##### Available data #####

(* ===== verification/SudoExecutor.v ===== *)
(** * The privileged helper: [brokers/sudo/internal/executor*] and [privexec]

    The wire protocol between the unprivileged frontend and the root helper
    ([executorprotocol/protocol.go]); the durable state of executions
    ([executorserver/state.go]); the handling of a connection
    ([executorserver/server.go]); the runner and its child
    ([privexec/runner.go], [child_linux.go], [descriptor_unix.go],
    [limits_unix.go]); the frontend's side ([executorclient/client.go] and the
    adapter of [operations/operations.go]).

    What makes calls is a program: a tree of calls, each answered by the host.  The
    functions of the state file run under its mutex, each as one call.  The texts of
    encoding/json are the class [ExecutorJSON]. *)

From S2P Require Export SudoPlan.
From Stdlib Require Import Ascii.

Local Open Scope Z_scope.

(** ** Programs *)

Inductive Program (Call : Type → Type) (X : Type) : Type :=
| Return (x : X)
| Ask {B : Type} (c : Call B) (k : B → Program Call X).
#[global] Arguments Return {Call X} x.
#[global] Arguments Ask {Call X B} c k.

Fixpoint program_bind {Call X Y} (p : Program Call X) (f : X → Program Call Y) : Program Call Y :=
  match p with
  | Return x => f x
  | Ask c k => Ask c (λ b, program_bind (k b) f)
  end.

#[export] Instance program_ret {Call} : MRet (Program Call) := λ X, Return.
#[export] Instance program_mbind {Call} : MBind (Program Call) := λ X Y f p, program_bind p f.

Definition call {Call : Type → Type} {B} (c : Call B) : Program Call B := Ask c Return.

(** [if err != nil { return fail(err) }; rest] *)
Definition unless_error {Call X} (err : option error) (fail : error → Program Call X) (rest : Program Call X) :
    Program Call X :=
  match err with Some e => fail e | None => rest end.

(** ** The protocol *)

Definition protocol_Version : Z := 1.
Definition MaxFrameSize : Z := Z.shiftl 2 20.
(* ===== verification/SudoSafety.v ===== *)
(** * What the privileged helper guarantees

    Runs of the helper of SudoExecutor: many connections at once, whose calls
    interleave, crashes and restarts, a state file whose writes may fail or be in
    doubt, and a clock that may be set in either direction.  Then the theorems about
    them: what a child that is started rests on, that an execution is not repeated,
    what the answers to the frontend mean; and the child's last steps, the output
    budget and the frames of the protocol. *)

From S2P Require Export SudoExecutor.
From Stdlib Require Import Ascii.

Local Open Scope Z_scope.

(** ** The output budget *)

(** What is written to one stream, and how much to both. *)
Fixpoint written_to (stderr : bool) (steps : list BudgetStep) : string :=
  match steps with
  | [] => EmptyString
  | BudgetWrite to_stderr value :: rest =>
      if Bool.eqb to_stderr stderr then value +:+ written_to stderr rest else written_to stderr rest
  | BudgetSetKill :: rest => written_to stderr rest
  end.

Fixpoint written_total (steps : list BudgetStep) : Z :=
  match steps with
  | [] => 0
  | BudgetWrite _ value :: rest => len value + written_total rest
  | BudgetSetKill :: rest => written_total rest
  end.

Definition kill_set (steps : list BudgetStep) : bool :=
  existsb (λ step, match step with BudgetSetKill => true | _ => false end) steps.

Lemma len_take (n : nat) (s : string) : (n <= String.length s)%nat → len (String.substring 0 n s) = Z.of_nat n.
Proof. intros Hn. unfold len. by rewrite length_substring. Qed.

Lemma written_to_snoc (stderr : bool) (steps : list BudgetStep) (step : BudgetStep) :
  written_to stderr (steps ++ [step]) = written_to stderr steps +:+ written_to stderr [step].
Proof.
  induction steps as [|[to_stderr value|] steps IH]; cbn [app written_to]; [done| |done].
  destruct (Bool.eqb _ _); [|done]. by rewrite IH, app_assoc_string.
Qed.

Lemma written_total_snoc (steps : list BudgetStep) (step : BudgetStep) :
  written_total (steps ++ [step]) = written_total steps + written_total [step].
Proof. induction steps as [|[to_stderr value|] steps IH]; cbn [app written_total] in *; lia. Qed.

(** What the budget keeps, after the steps. *)
Record budget_ok (limit : Z) (steps : list BudgetStep) (o : CapturedOutput) : Prop := {
  bo_remaining : ob_remaining (co_budget o) = Z.max 0 (limit - written_total steps);
  bo_kept : len (co_stdout o) + len (co_stderr o) = limit - ob_remaining (co_budget o);
  bo_truncated : ob_truncated (co_budget o) = (limit <? written_total steps);
  bo_kill : ob_kill (co_budget o) = kill_set steps;
  bo_killed : ob_killed (co_budget o) = ob_truncated (co_budget o) && ob_kill (co_budget o);
  bo_kills : ob_kills (co_budget o) = if ob_killed (co_budget o) then 1%nat else 0%nat;
  bo_stdout : ∃ lost, written_to false steps = co_stdout o +:+ lost
                      ∧ (ob_truncated (co_budget o) = false → lost = EmptyString);
  bo_stderr : ∃ lost, written_to true steps = co_stderr o +:+ lost
                      ∧ (ob_truncated (co_budget o) = false → lost = EmptyString)
}.

Lemma written_total_nonneg (steps : list BudgetStep) : 0 <= written_total steps.
Proof. induction steps as [|[to_stderr value|] steps IH]; cbn [written_total]; [lia| |lia]. pose proof (len_nonneg value). lia. Qed.

(** What one write keeps of its value. *)
Lemma kept_part (value : string) (remaining : Z) :
  0 <= remaining →
  ∃ kept lost, value = kept +:+ lost ∧ len kept = Z.min (len value) remaining
    ∧ (if 0 <? Z.min (len value) remaining then String.substring 0 (Z.to_nat (Z.min (len value) remaining)) value
       else EmptyString) = kept
    ∧ (len value <= remaining → lost = EmptyString).
Proof.
  intros Hr. pose proof (len_nonneg value) as Hv. set (keep := Z.min (len value) remaining).
  exists (String.substring 0 (Z.to_nat keep) value), (drop_bytes (Z.to_nat keep) value).
  assert (Z.to_nat keep <= String.length value)%nat as Hk by (unfold len in *; lia).
  split; [by rewrite substring_drop|]. split; [rewrite len_take by done; lia|]. split.
  - destruct (Z.ltb_spec 0 keep) as [_|Hz]; [done|]. replace (Z.to_nat keep) with 0%nat by lia. by destruct value.
  - intros Hle. pose proof (length_drop_bytes value (Z.to_nat keep)) as Hl. unfold len in *.
    destruct (drop_bytes _ _); [done|]. cbn in Hl. lia.
Qed.

(** One stream after a write to either: what is captured of it is still its beginning, and all of it unless
    something was lost. *)
Lemma stream_write (steps : list BudgetStep) (to_stderr stderr truncated over : bool) (value kept lost captured : string) :
  value = kept +:+ lost → (truncated = true → kept = EmptyString) → (over = false → lost = EmptyString) →
  (∃ rest, written_to stderr steps = captured +:+ rest ∧ (truncated = false → rest = EmptyString)) →
  ∃ rest, written_to stderr (steps ++ [BudgetWrite to_stderr value])
    = (if Bool.eqb to_stderr stderr then captured +:+ kept else captured) +:+ rest
    ∧ (truncated || over = false → rest = EmptyString).
Proof.
  intros Ev Hk Hl (rest & Er & Hr). rewrite written_to_snoc, Er. cbn [written_to]. destruct (Bool.eqb to_stderr stderr).
  - destruct truncated.
    + exists (rest +:+ value +:+ EmptyString). rewrite (Hk eq_refl), !app_nil_r_string, app_assoc_string. by split.
    + rewrite (Hr eq_refl), !app_nil_r_string. exists lost. rewrite Ev, app_assoc_string. by split.
  - exists rest. rewrite app_nil_r_string. split; [done|]. intros Hz%orb_false_iff. by apply Hr, Hz.
Qed.

(** The output is truncated when a write is larger than what remains. *)
Lemma truncated_write (limit total size remaining : Z) :
  0 <= limit → 0 <= total → 0 <= size → remaining = Z.max 0 (limit - total) →
  (limit <? total) || (Z.min size remaining <? size) = (limit <? total + size).
Proof.
  intros. subst remaining. destruct (Z.ltb_spec limit total); cbn [orb]; [symmetry; apply Z.ltb_lt; lia|].
  destruct (Z.ltb_spec (Z.min size (Z.max 0 (limit - total))) size); symmetry; [apply Z.ltb_lt|apply Z.ltb_ge]; lia.
Qed.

#####

* [Directions for this task]: Provide the number of lines in the data above that contain the string "after", and nothing else.

* [Answer to the problem]: 2